**Assigned task:** Reprint the entire listing exactly.

^^^^^^^^^^^^^^^^

Lemma AInv_append s i e :
  AInv s → a_lead s !! a_term s i = Some (i, a_log s i) →
  e.(Log_Term) = a_term s i → e.(Log_Index) = go_len (a_log s i) →
  AInv (mkAState (a_term s) (<[i := a_log s i ++ [e]]> (a_log s)) (a_vote s) (a_cand s)
          (<[a_term s i := (i, a_log s i ++ [e])]> (a_lead s)) (a_elec s) (a_ack s)).
Proof.
  intros I HL He Hi.
  pose proof (lead_le_app _ _ _ _ e HL He) as Hle.
  pose proof (good_log_app _ _ _ _ e (ai_log _ I i) HL He Hi) as Hg.
  constructor; simpl; try (keep_field I).
  - intros j. destruct (decide (j = i)) as [->|]; [by rewrite fn_lookup_insert|].
    rewrite fn_lookup_insert_ne by done. eapply good_log_mono; [done|reflexivity|apply I].
  - intros j T cl Hcl. eapply good_log_mono; [done|reflexivity|by eapply ai_cand].
  - intros T i' L' HL'. insert_cases HL'; [done|].
    eapply good_log_mono; [done|reflexivity|by eapply ai_lead].
  - intros j T i' vl Hvl. eapply good_log_mono; [done|reflexivity|by eapply ai_vote].
  - intros T i' L' HL'. insert_cases HL'; by eapply ai_lead_term.
  - intros T i' L' HL'. insert_cases HL'; [|by eapply ai_lead_cand].
    destruct (ai_lead_cand _ I _ _ _ HL) as (cl & suf & Hcl & -> & Hs).
    exists cl, (suf ++ [e]). rewrite app_assoc. split_and!; [done..|].
    apply Forall_app. auto.
  - intros T i' L' HL'. insert_cases HL'; by eapply ai_elec.
  - intros T Q HQ. apply (ai_elec_lead _ I) in HQ as [[i' L'] Hv].
    destruct (Hle _ _ _ Hv) as (? & ? & _). eauto.
  - intros j T x Ha. destruct (ai_ack_lead _ I _ _ _ Ha) as (i' & L & HL' & ?).
    destruct (Hle _ _ _ HL') as (suf & ? & _). exists i', (L ++ suf).
    rewrite length_app. split; [done|lia].
  - intros j. by_ack_log_mono s j I.
    destruct (decide (j = i)) as [->|].
    + rewrite fn_lookup_insert. by eexists.
    + by rewrite fn_lookup_insert_ne.
  - intros j T x i' L T' i1 vl Ha HL' Hown HT Hvl HQ'.
    by eapply (ack_vote_mono s (mkAState _ _ _ _ _ _ _)).
Qed.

^^^^^^^^^^^^^^^^

**Result:**
Lemma AInv_append s i e :
  AInv s → a_lead s !! a_term s i = Some (i, a_log s i) →
  e.(Log_Term) = a_term s i → e.(Log_Index) = go_len (a_log s i) →
  AInv (mkAState (a_term s) (<[i := a_log s i ++ [e]]> (a_log s)) (a_vote s) (a_cand s)
          (<[a_term s i := (i, a_log s i ++ [e])]> (a_lead s)) (a_elec s) (a_ack s)).
Proof.
  intros I HL He Hi.
  pose proof (lead_le_app _ _ _ _ e HL He) as Hle.
  pose proof (good_log_app _ _ _ _ e (ai_log _ I i) HL He Hi) as Hg.
  constructor; simpl; try (keep_field I).
  - intros j. destruct (decide (j = i)) as [->|]; [by rewrite fn_lookup_insert|].
    rewrite fn_lookup_insert_ne by done. eapply good_log_mono; [done|reflexivity|apply I].
  - intros j T cl Hcl. eapply good_log_mono; [done|reflexivity|by eapply ai_cand].
  - intros T i' L' HL'. insert_cases HL'; [done|].
    eapply good_log_mono; [done|reflexivity|by eapply ai_lead].
  - intros j T i' vl Hvl. eapply good_log_mono; [done|reflexivity|by eapply ai_vote].
  - intros T i' L' HL'. insert_cases HL'; by eapply ai_lead_term.
  - intros T i' L' HL'. insert_cases HL'; [|by eapply ai_lead_cand].
    destruct (ai_lead_cand _ I _ _ _ HL) as (cl & suf & Hcl & -> & Hs).
    exists cl, (suf ++ [e]). rewrite app_assoc. split_and!; [done..|].
    apply Forall_app. auto.
  - intros T i' L' HL'. insert_cases HL'; by eapply ai_elec.
  - intros T Q HQ. apply (ai_elec_lead _ I) in HQ as [[i' L'] Hv].
    destruct (Hle _ _ _ Hv) as (? & ? & _). eauto.
  - intros j T x Ha. destruct (ai_ack_lead _ I _ _ _ Ha) as (i' & L & HL' & ?).
    destruct (Hle _ _ _ HL') as (suf & ? & _). exists i', (L ++ suf).
    rewrite length_app. split; [done|lia].
  - intros j. by_ack_log_mono s j I.
    destruct (decide (j = i)) as [->|].
    + rewrite fn_lookup_insert. by eexists.
    + by rewrite fn_lookup_insert_ne.
  - intros j T x i' L T' i1 vl Ha HL' Hown HT Hvl HQ'.
    by eapply (ack_vote_mono s (mkAState _ _ _ _ _ _ _)).
Qed.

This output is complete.